A word about phones. Our cell phone did not work last Friday, went dead. So, be sure you have a list of people and phone # with you on a piece of paper. If nothing else, if you are incapacitated, someone else can access your contact numbers.

fiftyodd said...

I also can't imagine living in such conditions. A very sensible list provided by the last comment. Come and live in CApe Town, South Africa. Very safe here - just the wind that blows from November to April.

Maggie May said...

You are well prepared.
That Pacific Ocean has a lot to answer for.
I suppose we are lucky to be living here.
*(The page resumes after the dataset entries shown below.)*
(* ===== verification/RunCoordination.v ===== *)
(** The data and the ports of Run coordination: ports/run-checkpoints.ts, the
    Agent runtime of ports/intelligence.ts, the request of services/context-formation-service.ts,
    the trace input of services/session-trace-recorder.ts, and the in-memory
    checkpoint store (testing/src/in-memory/run-checkpoints.ts). *)
From S2P Require Import Prelude Js JsJson Identifiers Contract Entities AuthTypes.
From S2P Require Import Coordination Persistence Delegation RunState.
Local Open Scope Z_scope.

(** ** The Agent runtime (ports/intelligence.ts) *)
Record RuntimeApprovalWait := mkApprovalWait {
  aw_approvalRequestId : string; aw_semanticSnapshotHash : string; aw_expiresAt : string }.

Inductive MessagePhase := message_started | message_updated | message_ended.
Inductive ProviderPhase := provider_request | provider_response.

Inductive RuntimeEvent :=
  | runtime_suspended (runId : RunId) (continuationRef : string) (approval : RuntimeApprovalWait) (occurredAt : string)
  | runtime_result_unknown (runId : RunId) (toolCallId capabilityRef : string) (externalActionId : option string)
      (occurredAt : string)
  | runtime_model_started (modelRef thinkingLevel : option string) (runId : RunId) (occurredAt : string)
  | runtime_completed (runId : RunId) (occurredAt : string) (output : RuntimeSuccessfulOutput)
  | runtime_turn_started (runId : RunId) (turnIndex : Z) (occurredAt : string)
  | runtime_message (runId : RunId) (phase : MessagePhase) (role : string) (sequence : Z) (payloadRef occurredAt : string)
  | runtime_model_output (runId : RunId) (sequence : Z) (payloadRef occurredAt : string)
  | runtime_provider_observation (runId : RunId) (phase : ProviderPhase) (payloadRef occurredAt : string)
  | runtime_compaction_proposed (runId : RunId) (proposalRef occurredAt : string)
  | runtime_cancelled (runId : RunId) (reasonCode occurredAt : string)
  | runtime_tool_intent (runId : RunId) (capabilityRef payloadRef occurredAt : string)
  | runtime_tool_result (runId : RunId) (capabilityRef payloadRef occurredAt : string)
  | runtime_turn_completed (runId : RunId) (turnId : TurnId) (occurredAt : string)
  | runtime_failed (runId : RunId) (errorCode occurredAt : string).

(** [event.runId], [event.occurredAt], [event.type] *)
Definition runtime_event_runId (e : RuntimeEvent) : RunId :=
  match e with
  | runtime_suspended r _ _ _ | runtime_result_unknown r _ _ _ _ | runtime_model_started _ _ r _
  | runtime_completed r _ _ | runtime_turn_started r _ _ | runtime_message r _ _ _ _ _
  | runtime_model_output r _ _ _ | runtime_provider_observation r _ _ _ | runtime_compaction_proposed r _ _
  | runtime_cancelled r _ _ | runtime_tool_intent r _ _ _ | runtime_tool_result r _ _ _
  | runtime_turn_completed r _ _ | runtime_failed r _ _ => r
  end.

Definition runtime_event_occurredAt (e : RuntimeEvent) : string :=
  match e with
  | runtime_suspended _ _ _ t | runtime_result_unknown _ _ _ _ t | runtime_model_started _ _ _ t
  | runtime_completed _ t _ | runtime_turn_started _ _ t | runtime_message _ _ _ _ _ t
  | runtime_model_output _ _ _ t | runtime_provider_observation _ _ _ t | runtime_compaction_proposed _ _ t
  | runtime_cancelled _ _ t | runtime_tool_intent _ _ _ t | runtime_tool_result _ _ _ t
  | runtime_turn_completed _ _ t | runtime_failed _ _ t => t
  end.

Definition runtime_event_type (e : RuntimeEvent) : string :=
  match e with
  | runtime_suspended _ _ _ _ => "runtime.suspended"
  | runtime_result_unknown _ _ _ _ _ => "runtime.result_unknown"
  | runtime_model_started _ _ _ _ => "runtime.model_started"
  | runtime_completed _ _ _ => "runtime.completed"
  | runtime_turn_started _ _ _ => "runtime.turn_started"
  | runtime_message _ _ _ _ _ _ => "runtime.message"
  | runtime_model_output _ _ _ _ => "runtime.model_output"
  | runtime_provider_observation _ _ _ _ => "runtime.provider_observation"
  | runtime_compaction_proposed _ _ _ => "runtime.compaction_proposed"
  | runtime_cancelled _ _ _ => "runtime.cancelled"
  | runtime_tool_intent _ _ _ _ => "runtime.tool_intent"
  | runtime_tool_result _ _ _ _ => "runtime.tool_result"
  | runtime_turn_completed _ _ _ => "runtime.turn_completed"
  | runtime_failed _ _ _ => "runtime.failed"
  end.

(** [Omit<RuntimeRequest, "contextEnvelopeRef" | "workerResultRefs" |
    "executionLease" | "executionDeadlineAt">] *)
Record RuntimeInput := mkRuntimeInput {
  ri_thinkingLevel : option string; ri_continuationRef : option string; ri_ownerId : OwnerId;
  ri_agentId : AgentId; ri_runId : RunId; ri_sessionId : SessionId; ri_threadId : option ThreadId;
  ri_modelRef : string; ri_systemInstructionRef : string; ri_capabilityHandleRefs : list string;
  ri_budget : json; ri_correlationId : string; ri_dataClassification : DataClassification }.

Record RuntimeWorkerResultReference := mkResultReference { wf_workerRunId : string; wf_resultRef : string }.

(** A whole request.  The coordinator casts a context reference that may be [null]. *)
Record RuntimeRequest := mkRuntimeRequest {
  qr_runtime : RuntimeInput; qr_continuationRef : option string; qr_executionLease : RunExecutionLeaseClaim;
  qr_executionDeadlineAt : option string; qr_contextEnvelopeRef : option string;
  qr_workerResultRefs : list RuntimeWorkerResultReference }.

(** [run(request)] is an asynchronous iterable: [runtime_next request n] is the
    [n]-th call of its [next()], [None] when it is done, and [runtime_return]
    closes it early. *)
Class AgentRuntimePort (W : Type) := {
  runtime_next : RuntimeRequest → nat → M exn W (option RuntimeEvent);
  runtime_return : RuntimeRequest → nat → M exn W unit;
  runtime_cancel : RunId → M exn W unit;
}.

(** ** Checkpoints (ports/run-checkpoints.ts) *)
Inductive RunCheckpointPhase :=
  | phase_accepted | phase_context_formed | phase_workers_running | phase_runtime_running
  | phase_awaiting_approval | phase_runtime_settled | phase_reconciling_external_result
  | phase_completed | phase_failed | phase_cancelled.

#[global] Instance RunCheckpointPhase_eq_dec : EqDecision RunCheckpointPhase.
Proof. solve_decision. Defined.

Inductive CheckpointTerminalStatus := settled_completed | settled_failed | settled_cancelled.

#[global] Instance CheckpointTerminalStatus_eq_dec : EqDecision CheckpointTerminalStatus.
Proof. solve_decision. Defined.

Record RunSuspension := mkSuspension {
  su_continuationRef : string; su_approval : RuntimeApprovalWait; su_executionDeadlineAt : option string }.

Record RunCheckpoint := mkCheckpoint {
  rk_suspension : option RunSuspension; rk_phase : RunCheckpointPhase; rk_contextRef : option string;
  rk_workerResults : jsmap string; rk_runtimeEventCount : Z; rk_lastTraceEventId : option string;
  rk_terminalStatus : option CheckpointTerminalStatus; rk_output : option RuntimeSuccessfulOutput;
  rk_diagnosticCode : option string }.

#[global] Instance eta_RunCheckpoint : Eta RunCheckpoint := λ r,
  mkCheckpoint (rk_suspension r) (rk_phase r) (rk_contextRef r) (rk_workerResults r) (rk_runtimeEventCount r)
    (rk_lastTraceEventId r) (rk_terminalStatus r) (rk_output r) (rk_diagnosticCode r).

Record StoredRunCheckpoint := mkStoredCheckpoint {
  sk_runId : RunId; sk_revision : Z; sk_checkpoint : RunCheckpoint }.

Record CompareAndSetRunCheckpointInput := mkCheckpointCas {
  ck_runId : RunId; ck_expectedRevision : option Z; ck_checkpoint : RunCheckpoint;
  ck_executionLease : option RunExecutionLeaseClaim }.

Class RunCheckpointStore (W : Type) := {
  checkpoint_read : RunId → M exn W (option StoredRunCheckpoint);
  checkpoint_compareAndSet : CompareAndSetRunCheckpointInput → M exn W StoredRunCheckpoint;
}.

(** *** testing/src/in-memory/run-checkpoints.ts *)
Definition InMemoryRunCheckpointStore : Type := jsmap StoredRunCheckpoint.

#[export] Instance in_memory_checkpoints : RunCheckpointStore InMemoryRunCheckpointStore := {|
  checkpoint_read runId := gets (map_get runId);
  checkpoint_compareAndSet input := λ records,
    let current := map_get (ck_runId input) records in
    if (sk_revision <$> current) !== ck_expectedRevision input
    then (Err (portError CONFLICT "Run checkpoint revision conflict" []), records)
    else
      let record := mkStoredCheckpoint (ck_runId input) (default 0 (sk_revision <$> current) + 1)
        (ck_checkpoint input) in
      (Ok record, map_set (ck_runId input) record records);
|}.

(** ** Context formation (services/context-formation-service.ts) *)
Inductive ContextTriggerSource := context_user_message | context_schedule | context_external_event.
Inductive ContextMessageRole := role_user | role_assistant | role_system | role_tool.

(** The state of a message's Run (ports/context-projection.ts) is passed on as JSON. *)
Record ContextThreadMessage := mkContextMessage {
  cm_id : string; cm_role : ContextMessageRole; cm_payloadRef : string; cm_occurredAt : string;
  cm_sourceRef : option string; cm_dataClassification : option DataClassification;
  cm_relevanceScore : option Z; cm_sequence : option Z; cm_runState : option json }.

Record ContextPolicySummary := mkPolicySummary { ps_ref : string; ps_payloadRef : string }.

Record ContextCapabilitySummary := mkCapabilitySummary {
  cs_ref : string; cs_version : string; cs_summaryRef : string; cs_authorizationRef : option string }.

Record ContextTrigger := mkContextTrigger {
  ct_id : string; ct_sourceType : ContextTriggerSource; ct_payloadRef : string; ct_occurredAt : string }.

Record ContextFormationRequest := mkContextRequest {
  cf_executionLease : option RunExecutionLeaseClaim; cf_ownerId : OwnerId; cf_agentId : AgentId;
  cf_sessionId : SessionId; cf_threadId : option ThreadId; cf_runId : RunId; cf_trigger : ContextTrigger;
  cf_threadMessages : list ContextThreadMessage; cf_policies : list ContextPolicySummary;
  cf_answerLocalePolicy : option (ContextPolicySummary * string);
  cf_historyCandidates : option (list ContextThreadMessage); cf_sourceWatermark : option Z;
  cf_policyVersion : string; cf_maxThreadMessages : option Z; cf_memoryQueryRef : string;
  cf_memoryQueryTerms : list string; cf_memoryLimit : Z; cf_maxSelectedMemories : Z;
  cf_maxMemoryClassification : DataClassification; cf_capabilities : list ContextCapabilitySummary;
  cf_correlationId : string; cf_causationId : string; cf_parentEventId : option string; cf_actorId : string;
  cf_dataClassification : DataClassification }.

(** Of a formed context, what the coordinator reads. *)
Record FormedContext := mkFormedContext { fc_contextEnvelopeRef : string; fc_traceEventIds : list string }.

(** The request, the attempt whose abort signal goes with it, and the deadline. *)
Class ContextFormationPort (W : Type) :=
  context_form : ContextFormationRequest → nat → option string → M exn W FormedContext.

(** ** Traces (services/session-trace-recorder.ts) *)
Inductive TracePayload :=
  | trace_worker_request (request : WorkerRunRequest)
  | trace_worker_event (event : WorkerRunEvent)
  | trace_runtime_event (event : RuntimeEvent).

Record TraceScope := mkTraceScope {
  ts_ownerId : OwnerId; ts_agentId : AgentId; ts_sessionId : SessionId; ts_threadId : option ThreadId;
  ts_runId : RunId; ts_correlationId : string; ts_actorId : string; ts_dataClassification : DataClassification }.

Record RecordTraceInput := mkTraceInput {
  ti_scope : TraceScope; ti_parentEventId : option string; ti_causationId : option string;
  ti_eventType : string; ti_occurredAt : option string; ti_payload : TracePayload }.

(** [record] gives the identifier of the event it wrote. *)
Class SessionTraceRecorder (W : Type) := trace_record : RecordTraceInput → M exn W string.

(** ** Runs (ports/run-lifecycle.ts) *)
Record RunTransitionReceipt := mkReceipt { rp_commandResult : CommandResultRecord; rp_replayed : bool }.

(** The inputs of [transitionRun], [cancelRun] and [completeRun]; an execution
    names its lease, an explicit cancellation has none. *)
Class RunLifecyclePort (W : Type) := {
  runs_readRun : RunId → M exn W (option StoredRun);
  runs_transitionRun : TransitionRunStateInput → option RunExecutionLeaseClaim → M exn W RunTransitionReceipt;
  runs_cancelRun : RunCommandContext → RunId → Z → M exn W RunTransitionReceipt;
  runs_completeRun : RunCompletionInput → option RunExecutionLeaseClaim → M exn W RunTransitionReceipt;
}.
However 400 yrs ago, there was a tsunami in the Bristol Channel and everything got washed away on our side & in Wales on the other.
I only got that through Googling! Perhaps there is no such thing as complete safety.
Maggie X

Nuts in May

dianefaith said...

I'm so glad you're OK. It must be an emotional roller coaster to have to leave your home quickly.
We're not in an earthquake zone, but we do have tornadoes -- quite a number in recent years. No place is truly safe.

Welshcakes Limoncello said...

I'm impressed, too and I'll be interested to know the contents of your backèpacks. As you know, we'ree in a high risk zone here and everyone knows we are not well prepared.

Marguerite said...

Being prepared for hurricanes is part of life on the coast of Louisiana. But at least we have several days warning to prepare. I keep everything that I would need to evacuate, packed in large plastic containers, stacked in my hall closet by the front door. These will all fit in the trunk of my car. You are wise to be ready, just in case. Better safe than sorry.

What About the Girl? said...

Yes, #12. I learned that from you!
Glad you are okay.
And I agree with you writing down phone #'s on a paper. I do that, too (as a back up!)

Midlife Jobhunter said...

I always try to keep lots of water on hand, but I haven't thought about a backpack filled with the necessities. Perhaps I do need to think further than my nose.

Robyn said...
This comment has been removed by the author.
Robyn said...

Medications... that's what really struck me in this post.
I've never really thought about them in relation to emergency situations.
I'm fortunate and live without them, but many must live with them.

I hope all is okay in your neck of the woods.

Mother nature sure is giving a big shout out.

be well xx Robyn

Cloudia said...

Warm Aloha & Gratitude from Honolulu!